Source material below:
(** A [Counter] holds, in first-seen order, each distinct value with its
    number of occurrences. *)
Lemma Counter_breakdown xs : Counter xs = breakdown_of xs.
Proof.
  unfold Counter. rewrite foldl_counter_add by constructor.
  unfold counter_spec, breakdown_of. simpl. f_equal.
  apply filter_all, Forall_forall. intros k _. apply not_elem_of_nil.
Qed.

Lemma first_seen_elem k xs : k ∈ first_seen xs <-> k ∈ xs.
Proof.
  induction xs as [|x xs IH]; simpl; [done|].
  rewrite !elem_of_cons, list_elem_of_filter, IH.
  destruct (decide (k = x)); tauto.
Qed.

Lemma first_seen_NoDup xs : NoDup (first_seen xs).
Proof.
  induction xs as [|x xs IH]; simpl; constructor.
  - rewrite list_elem_of_filter. tauto.
  - by apply NoDup_filter.
Qed.

Lemma first_seen_length xs : length (first_seen xs) <= length xs.
Proof.
  induction xs as [|x xs IH]; simpl; [done|].
  pose proof (length_filter (fun y => y ≠ x) (first_seen xs)). lia.
Qed.

Lemma first_seen_length_eq xs : length (first_seen xs) = length xs <-> NoDup xs.
Proof.
  induction xs as [|x xs IH]; simpl.
  - split; [constructor|done].
  - pose proof (length_filter (fun y => y ≠ x) (first_seen xs)) as Hf.
    pose proof (first_seen_length xs) as Hl.
    rewrite NoDup_cons, <- IH. split.
    + intros Hlen. split; [|lia].
      intros Hx. apply first_seen_elem in Hx.
      assert (Hlt : length (filter (fun y => y ≠ x) (first_seen xs)) < length (first_seen xs));
        [|lia].
      apply list_elem_of_split in Hx as (l1 & l2 & ->).
      rewrite filter_app, filter_cons_False by (intros ?; done).
      rewrite !length_app. simpl.
      pose proof (length_filter (fun y => y ≠ x) l1).
      pose proof (length_filter (fun y => y ≠ x) l2). lia.
    + intros [Hx Hlen]. rewrite filter_all; [lia|].
      apply Forall_forall. intros k Hk ->. by apply Hx, first_seen_elem.
Qed.

Lemma size_list_to_set_first_seen xs :
  size (list_to_set xs : gset string) = length (first_seen xs).
Proof.
  rewrite <- (size_list_to_set (C := gset string) (first_seen xs))
    by apply first_seen_NoDup.
  f_equal. apply set_eq. intros k.
  by rewrite !elem_of_list_to_set, first_seen_elem.
Qed.

Lemma counter_add_sum c x :
  sum_list ((counter_add c x).*2) = S (sum_list (c.*2)).
Proof.
  induction c as [|[k n] c IH]; csimpl; [done|].
  destruct (String.eqb k x); csimpl; [done|]. rewrite IH. lia.
Qed.

Lemma foldl_counter_add_sum c xs :
  sum_list ((foldl counter_add c xs).*2) = sum_list (c.*2) + length xs.
Proof.
  revert c. induction xs as [|x xs IH]; intros c; simpl; [lia|].
  rewrite IH, counter_add_sum. lia.
Qed.

Lemma Counter_sum xs : sum_list ((Counter xs).*2) = length xs.
Proof. unfold Counter. by rewrite foldl_counter_add_sum. Qed.

Lemma breakdown_of_keys xs : (breakdown_of xs).*1 = first_seen xs.
Proof.
  unfold breakdown_of. rewrite <- list_fmap_compose.
  apply fmap_fixed, Forall_forall. done.
Qed.

Lemma elem_of_breakdown_of k n xs :
  (k, n) ∈ breakdown_of xs <-> k ∈ xs /\ n = occurrences k xs.
Proof.
  unfold breakdown_of. rewrite list_elem_of_fmap. split.
  - intros (k' & [= -> ->] & Hk). by rewrite <- first_seen_elem.
  - intros [Hk ->]. exists k. by rewrite first_seen_elem.
Qed.

Lemma occurrences_pos k xs : k ∈ xs -> 0 < occurrences k xs.
Proof.
  intros Hk. unfold occurrences.
  apply list_elem_of_split in Hk as (l1 & l2 & ->).
  rewrite filter_app, filter_cons_True, length_app by done. simpl. lia.
Qed.

(** ** [most_common] *)

Lemma gtb_irrefl k : Nat.ltb k k = false.
Proof. apply Nat.ltb_irrefl. Qed.

Lemma gtb_trans (a b c : nat) :
  Nat.ltb b a = true -> Nat.ltb c b = true -> Nat.ltb c a = true.
Proof. rewrite !Nat.ltb_lt. lia. Qed.

Lemma gtb_total (a b : nat) : Nat.ltb b a = false -> Nat.ltb a b = false -> a = b.
Proof. rewrite !Nat.ltb_ge. lia. Qed.

Lemma StronglySorted_weaken {A : Type} (R S : A -> A -> Prop) (l : list A) :
  (forall a b, R a b -> S a b) -> StronglySorted R l -> StronglySorted S l.
Proof.
  intros HRS. induction 1 as [|a l _ IH Ha]; constructor; [done|].
  eapply Forall_impl; [exact Ha|]. intros b. apply HRS.
Qed.

Lemma sort_desc_sorted c :
  StronglySorted count_ge (list_sort (fun a b => Nat.ltb b a) snd c).
Proof.
  eapply StronglySorted_weaken;
    [|apply (list_sort_sorted (fun a b => Nat.ltb b a) snd gtb_irrefl gtb_trans gtb_total)].
  intros a b. simpl. unfold count_ge. rewrite Nat.ltb_ge. done.
Qed.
End of Source material.
### Exercise
Please return the data above exactly as given.

### Answer space
(** A [Counter] holds, in first-seen order, each distinct value with its
    number of occurrences. *)
Lemma Counter_breakdown xs : Counter xs = breakdown_of xs.
Proof.
  unfold Counter. rewrite foldl_counter_add by constructor.
  unfold counter_spec, breakdown_of. simpl. f_equal.
  apply filter_all, Forall_forall. intros k _. apply not_elem_of_nil.
Qed.

Lemma first_seen_elem k xs : k ∈ first_seen xs <-> k ∈ xs.
Proof.
  induction xs as [|x xs IH]; simpl; [done|].
  rewrite !elem_of_cons, list_elem_of_filter, IH.
  destruct (decide (k = x)); tauto.
Qed.

Lemma first_seen_NoDup xs : NoDup (first_seen xs).
Proof.
  induction xs as [|x xs IH]; simpl; constructor.
  - rewrite list_elem_of_filter. tauto.
  - by apply NoDup_filter.
Qed.

Lemma first_seen_length xs : length (first_seen xs) <= length xs.
Proof.
  induction xs as [|x xs IH]; simpl; [done|].
  pose proof (length_filter (fun y => y ≠ x) (first_seen xs)). lia.
Qed.

Lemma first_seen_length_eq xs : length (first_seen xs) = length xs <-> NoDup xs.
Proof.
  induction xs as [|x xs IH]; simpl.
  - split; [constructor|done].
  - pose proof (length_filter (fun y => y ≠ x) (first_seen xs)) as Hf.
    pose proof (first_seen_length xs) as Hl.
    rewrite NoDup_cons, <- IH. split.
    + intros Hlen. split; [|lia].
      intros Hx. apply first_seen_elem in Hx.
      assert (Hlt : length (filter (fun y => y ≠ x) (first_seen xs)) < length (first_seen xs));
        [|lia].
      apply list_elem_of_split in Hx as (l1 & l2 & ->).
      rewrite filter_app, filter_cons_False by (intros ?; done).
      rewrite !length_app. simpl.
      pose proof (length_filter (fun y => y ≠ x) l1).
      pose proof (length_filter (fun y => y ≠ x) l2). lia.
    + intros [Hx Hlen]. rewrite filter_all; [lia|].
      apply Forall_forall. intros k Hk ->. by apply Hx, first_seen_elem.
Qed.

Lemma size_list_to_set_first_seen xs :
  size (list_to_set xs : gset string) = length (first_seen xs).
Proof.
  rewrite <- (size_list_to_set (C := gset string) (first_seen xs))
    by apply first_seen_NoDup.
  f_equal. apply set_eq. intros k.
  by rewrite !elem_of_list_to_set, first_seen_elem.
Qed.

Lemma counter_add_sum c x :
  sum_list ((counter_add c x).*2) = S (sum_list (c.*2)).
Proof.
  induction c as [|[k n] c IH]; csimpl; [done|].
  destruct (String.eqb k x); csimpl; [done|]. rewrite IH. lia.
Qed.

Lemma foldl_counter_add_sum c xs :
  sum_list ((foldl counter_add c xs).*2) = sum_list (c.*2) + length xs.
Proof.
  revert c. induction xs as [|x xs IH]; intros c; simpl; [lia|].
  rewrite IH, counter_add_sum. lia.
Qed.

Lemma Counter_sum xs : sum_list ((Counter xs).*2) = length xs.
Proof. unfold Counter. by rewrite foldl_counter_add_sum. Qed.

Lemma breakdown_of_keys xs : (breakdown_of xs).*1 = first_seen xs.
Proof.
  unfold breakdown_of. rewrite <- list_fmap_compose.
  apply fmap_fixed, Forall_forall. done.
Qed.

Lemma elem_of_breakdown_of k n xs :
  (k, n) ∈ breakdown_of xs <-> k ∈ xs /\ n = occurrences k xs.
Proof.
  unfold breakdown_of. rewrite list_elem_of_fmap. split.
  - intros (k' & [= -> ->] & Hk). by rewrite <- first_seen_elem.
  - intros [Hk ->]. exists k. by rewrite first_seen_elem.
Qed.

Lemma occurrences_pos k xs : k ∈ xs -> 0 < occurrences k xs.
Proof.
  intros Hk. unfold occurrences.
  apply list_elem_of_split in Hk as (l1 & l2 & ->).
  rewrite filter_app, filter_cons_True, length_app by done. simpl. lia.
Qed.

(** ** [most_common] *)

Lemma gtb_irrefl k : Nat.ltb k k = false.
Proof. apply Nat.ltb_irrefl. Qed.

Lemma gtb_trans (a b c : nat) :
  Nat.ltb b a = true -> Nat.ltb c b = true -> Nat.ltb c a = true.
Proof. rewrite !Nat.ltb_lt. lia. Qed.

Lemma gtb_total (a b : nat) : Nat.ltb b a = false -> Nat.ltb a b = false -> a = b.
Proof. rewrite !Nat.ltb_ge. lia. Qed.

Lemma StronglySorted_weaken {A : Type} (R S : A -> A -> Prop) (l : list A) :
  (forall a b, R a b -> S a b) -> StronglySorted R l -> StronglySorted S l.
Proof.
  intros HRS. induction 1 as [|a l _ IH Ha]; constructor; [done|].
  eapply Forall_impl; [exact Ha|]. intros b. apply HRS.
Qed.

Lemma sort_desc_sorted c :
  StronglySorted count_ge (list_sort (fun a b => Nat.ltb b a) snd c).
Proof.
  eapply StronglySorted_weaken;
    [|apply (list_sort_sorted (fun a b => Nat.ltb b a) snd gtb_irrefl gtb_trans gtb_total)].
  intros a b. simpl. unfold count_ge. rewrite Nat.ltb_ge. done.
Qed.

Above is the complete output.